The NMAs also included different data for all-cause mortality. For example, Loveman et al., 2015 used conference data from the Capacity trial that was not widely available [10]. Canestaro used data that was not reported in the trial publication of SP2 [8], Fleetwood used reanalysed data of the SP2/SP3 pirfenidone trials studies by Nathan et al. [25], and Canestaro included pooled data from the two INPULSIS studies. Differences are also explained by the use of a random effects model in Fleetwood [9]. Similarly, for respiratory mortality, the higher mean and wider credible intervals in Loveman et al., 2015 [10] compared to Canestaro [8] are explained by the use of use of conference data by Loveman et al., 2015 and the inclusion of pooled INPULSIS studies by Canestaro. Finally, serious adverse events were similar, albeit Skandamis [13] included two additional phase II RCTs.

Limitations

Sensitivity analysis for the risk of bias of each of the included RCTs was not undertaken, although no studies were considered to have a high risk of bias.

5. Conclusions

The lack of a head-to-head trial comparing nintedanib to pirfenidone has resulted in a number of studies attempting indirect comparison using an NMA approach. For most outcomes, including all-cause mortality, respiratory mortality, and the proportion of patients with a >10% decline in FVC, the published indirect comparisons were broadly consistent in finding no meaningful difference between nintedanib and pirfenidone. Most differences were explained by model choice (fixed or random effects), choice of scale, endpoint definitions, inclusion of different studies, different lengths of follow-up, or access to unpublished data.

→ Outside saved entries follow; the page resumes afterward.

Lemma try_block_no_header (secret : jsstring) (req : request) (v : chunk) :
  buffer req = Resolved v ->
  x_signature req = None ->
  try_block secret req
  = ([hmac_call_on secret v], inl (error InvalidArgType)).
Proof.
  intros R E. unfold Handler.try_block, hmac_hex. rewrite R, E. reflexivity.
Qed.

Lemma try_block_length (secret : jsstring) (req : request) (v : chunk)
    (X : jsstring) :
  buffer req = Resolved v ->
  x_signature req = Some X ->
  length (Utf8.encode X) <> 64%nat ->
  try_block secret req
  = ([hmac_call_on secret v;
      TimingSafeEqual (Utf8.encode (digest_of secret (toString v)))
                      (Utf8.encode X) None],
     inl (error TimingSafeEqualLength)).
Proof.
  intros R E L. unfold Handler.try_block, hmac_hex, timingSafeEqual.
  rewrite R, E. cbn [await bind emit ret Buffer_from app].
  fold (digest_of secret (toString v)).
  replace (length (Utf8.encode (digest_of secret (toString v)))
           =? length (Utf8.encode X))%nat with false; [reflexivity|].
  symmetry. apply Nat.eqb_neq. unfold digest_of.
  rewrite DigestFacts.hmac_hex_encode, DigestFacts.hmac_hex_length. auto.
Qed.

Lemma try_block_reject (secret : jsstring) (req : request) (v : chunk)
    (X : jsstring) :
  buffer req = Resolved v ->
  x_signature req = Some X ->
  length (Utf8.encode X) = 64%nat ->
  X <> digest_of secret (toString v) ->
  try_block secret req
  = ([hmac_call_on secret v;
      TimingSafeEqual (Utf8.encode (digest_of secret (toString v)))
                      (Utf8.encode X) (Some false)],
     inr (Some invalid_signature)).
Proof.
  intros R E L N. unfold Handler.try_block, hmac_hex, timingSafeEqual.
  rewrite R, E. cbn [await bind emit ret Buffer_from app].
  fold (digest_of secret (toString v)).
  assert (L' : length (Utf8.encode (digest_of secret (toString v)))
               = length (Utf8.encode X)).
  { unfold digest_of.
    now rewrite DigestFacts.hmac_hex_encode, DigestFacts.hmac_hex_length. }
  rewrite L', Nat.eqb_refl.
  destruct (constant_time_equal _ _) eqn:C; [|reflexivity].
  exfalso. apply N. apply CompareFacts.constant_time_equal_spec in C; [|easy].
  unfold digest_of in *. rewrite DigestFacts.hmac_hex_encode in C.
  symmetry in C. apply Utf8Facts.encode_ascii_inv in C; [easy|].
  apply DigestFacts.lower_hex_ascii, DigestFacts.hmac_hex_lower.
Qed.

Lemma try_block_accept (secret : jsstring) (req : request) (v : chunk) :
  buffer req = Resolved v ->
  x_signature req = Some (digest_of secret (toString v)) ->
  let d := Utf8.encode (digest_of secret (toString v)) in
  let '(log, r) := after_verification (toString v) in
  try_block secret req
  = (hmac_call_on secret v :: TimingSafeEqual d d (Some true) :: log, r).
Proof.
  intros R E. cbn zeta.
  destruct (after_verification _) as [log r] eqn:A.
  unfold Handler.try_block, hmac_hex, timingSafeEqual.
  rewrite R, E. cbn [await bind emit ret Buffer_from app].
  fold (digest_of secret (toString v)).
  rewrite Nat.eqb_refl, CompareFacts.constant_time_equal_refl.
  cbn [bind emit ret Buffer_from app negb]. rewrite A. reflexivity.
Qed.

(** *** After the verification *)

Lemma property_cases (v : jsvalue) (key : jsstring) :
  property v key = ([], inl (error (NullishProperty v key)))
  \/ property v key = ret (Get v key).
Proof. destruct v; auto. Qed.

Lemma property_undefined (key : jsstring) :
  property JUndefined key
  = ([], inl (error (NullishProperty JUndefined key))).
Proof. reflexivity. Qed.

Lemma property_defined (v : jsvalue) (key : jsstring) :
  Get v key <> JUndefined -> property v key = ret (Get v key).
Proof. destruct v; try reflexivity; cbn; congruence. Qed.

Lemma Get_string_defined (v : jsvalue) (key k s : jsstring) :
  Get (Get v key) k = JString s -> Get v key <> JUndefined.
Proof. intros H E. rewrite E in H. discriminate. Qed.

(** A well-formed event is destructured without error. *)
Lemma destructure_event (payload : jsvalue)
    (eventName userId orderId identifier : jsstring) {A : Type}
    (k : jsvalue -> jsvalue -> jsvalue -> jsvalue -> M A) :
  webhook_event payload eventName userId orderId identifier ->
  (meta <- property payload (lit "meta") ;;
   eventName <- property meta (lit "event_name") ;;
   custom_data <- property meta (lit "custom_data") ;;
   userId <- property custom_data (lit "userId") ;;
   data <- property payload (lit "data") ;;
   orderId <- property data (lit "id") ;;
   attributes <- property data (lit "attributes") ;;
   identifier <- property attributes (lit "identifier") ;;
   k eventName userId orderId identifier)
  = k (JString eventName) (JString userId) (JString orderId)
      (JString identifier).
Proof.
  intros (He & Hu & Ho & Hi).
  rewrite (property_defined payload) by (eapply Get_string_defined, He).
  cbn [bind ret]. rewrite property_defined by congruence.
  cbn [bind ret app].
  rewrite (property_defined (Get payload (lit "meta")))
    by (eapply Get_string_defined, Hu).
  cbn [bind ret app]. rewrite property_defined by congruence.
  cbn [bind ret app].
  rewrite (property_defined payload) by (eapply Get_string_defined, Ho).
  cbn [bind ret app]. rewrite property_defined by congruence.
  cbn [bind ret app].
  rewrite (property_defined (Get payload (lit "data")))
    by (eapply Get_string_defined, Hi).
  cbn [bind ret app]. rewrite property_defined by congruence.
  cbn [bind ret app]. rewrite He, Hu, Ho, Hi.
  destruct (k _ _ _ _) as [log r]. reflexivity.
Qed.


Lemma jsstring_eqb_refl (s : jsstring) : jsstring_eqb s s = true.
Proof. unfold jsstring_eqb. now destruct (list_eq_dec Z.eq_dec s s). Qed.

Lemma jsstring_eqb_eq (s t : jsstring) : jsstring_eqb s t = true <-> s = t.
Proof.
  unfold jsstring_eqb. destruct (list_eq_dec Z.eq_dec s t); intuition.
  discriminate.
Qed.

Lemma after_verification_syntax (text : jsstring) (position : nat) :
  Json.parse text = inl position ->
  after_verification text
  = ([JsonParse text], inl (error (JsonSyntax text position))).
Proof.
  intros E. unfold Handler.after_verification, JSON_parse. now rewrite E.
Qed.

Lemma after_verification_event (text : jsstring) (payload : jsvalue)
    (eventName userId orderId identifier : jsstring) :
  Json.parse text = inr payload ->
  webhook_event payload eventName userId orderId identifier ->
  after_verification text
  = ([JsonParse text; Dispatch (branch_of eventName)],
     inr (if recognized eventName then None
          else Some (unknown_event eventName identifier orderId))).
Proof.
  intros E W. unfold Handler.after_verification, JSON_parse. rewrite E.
  cbn [bind emit ret app].
  rewrite (destructure_event payload eventName userId orderId identifier
             _ W).
  unfold recognized, branch_of, strict_equal.
  destruct (jsstring_eqb eventName (lit "order_created")); [reflexivity|].
  destruct (jsstring_eqb eventName (lit "order_refunded")); [reflexivity|].
  destruct (jsstring_eqb eventName (lit "")); reflexivity.
Qed.

(** The conversion to a string makes no call that is logged, and what
    it throws is the [TypeError] of an object without a callable
    [toString]. *)
Lemma ToString_silent :
  forall v, silent (error NotPrimitive) (ToString v).
Proof.
  fix IH 1. intros [| | [|] | lexeme | str | elements | ms];
    try (split; [reflexivity|discriminate]).
  - cbn [Handler.ToString].
    induction elements as [|x rest IHrest];
      [split; [reflexivity|discriminate]|].
    cbv beta iota.
    match goal with
    | |- silent _ (bind ?m _) =>
        assert (Hx : silent (error NotPrimitive) m)
          by (pose proof (IH x) as IHx; destruct x;
              try (split; [reflexivity|discriminate]); exact IHx);
        destruct m as [log [e|first]]
    end; destruct Hx as [Hx Hx']; cbn [fst snd] in Hx, Hx'; subst log.
    { split; [reflexivity|]. cbn [bind snd]. intros e' E.
      injection E as <-. now apply Hx'. }
    cbn [bind].
    match type of IHrest with
    | silent _ ?t => destruct t as [log [e|others]]
    end; destruct IHrest as [Hr Hr']; cbn [fst snd] in Hr, Hr'; subst log;
      destruct rest; (split; [reflexivity|]); cbn; try discriminate;
      intros e' E; injection E as <-; now apply Hr'.
  - cbn [Handler.ToString].
    destruct (Json.own_property ms (lit "toString"));
      (split; [reflexivity|]); [|discriminate].
    intros e E. now injection E as <-.
Qed.

(** After [JSON.parse] only the branch taken is logged, and what is
    thrown is an [Error] of the runtime. *)
Lemma after_verification_spec (text : jsstring) :
  exists l r, after_verification text = (JsonParse text :: l, r)
              /\ forallb is_dispatch l = true
              /\ forall e, r = inl e -> exists f, e = error f.
Proof.
  unfold Handler.after_verification, JSON_parse.
  destruct (Json.parse text) as [position|payload].
  { do 2 eexists. split; [reflexivity|]. split; [reflexivity|].
    intros e E. injection E as <-. eauto. }
  cbn [bind emit ret app].
  repeat match goal with
    | |- context [Handler.property _ ?v ?k] =>
        destruct (property_cases v k) as [E|E]; rewrite E; clear E;
        cbn [bind ret app];
        [do 2 eexists; split; [reflexivity|]; split; [reflexivity|];
         intros e E; injection E as <-; eauto|]
    end.
  repeat match goal with
    | |- context [if strict_equal ?v ?s then _ else _] =>
        destruct (strict_equal v s);
        [do 2 eexists; split; [reflexivity|]; split; [reflexivity|];
         discriminate|]
    end.
  cbn [bind emit ret app].
  repeat match goal with
    | |- context [Handler.ToString _ _ ?v] =>
        let Q := fresh "Q" in
        let Q' := fresh "Q" in
        let log := fresh "log" in
        destruct (ToString_silent v) as [Q Q'];
        destruct (ToString v) as [log [?|?]]; cbn [fst snd] in Q, Q';
        subst log; cbn [bind ret app];
        [do 2 eexists; split; [reflexivity|]; split; [reflexivity|];
         intros e E; injection E as <-; eauto|]
    end.
  do 2 eexists. split; [reflexivity|]. split; [reflexivity|]. discriminate.
Qed.

Lemma after_verification_log (text : jsstring) :
  exists l, fst (after_verification text) = JsonParse text :: l
            /\ forallb is_dispatch l = true.
Proof.
  destruct (after_verification_spec text) as (l & r & E & D & _).
  exists l. now rewrite E.
Qed.

(** *** Destructuring and the branches *)

Lemma property_present (v : jsvalue) (key : jsstring) :
  present v = true -> property v key = ret (Get v key).
Proof. destruct v; try reflexivity; discriminate. Qed.

Lemma property_absent (v : jsvalue) (key : jsstring) :
  present v = false ->
  property v key = ([], inl (error (NullishProperty v key))).
Proof. destruct v; try reflexivity; discriminate. Qed.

A substantive difference between the NMAs remains, however, with respect to conclusions regarding change from baseline FVC.

Further research is needed to determine:

Whether the SMD is appropriate in this population or whether a bivariate approach could be used [26];
The functional form of FVC over time to consider the viability of synthesising endpoints across different timepoints;
Whether the study populations are sufficiently homogeneous to fit a fixed effect model, whether random effects should be preferred, or whether meta-regression would be plausible;
The efficacy of the combined pirfenidone/nintedanib treatment. As this does not connect to the evidence network, a different methodology such as population matching would be required [27].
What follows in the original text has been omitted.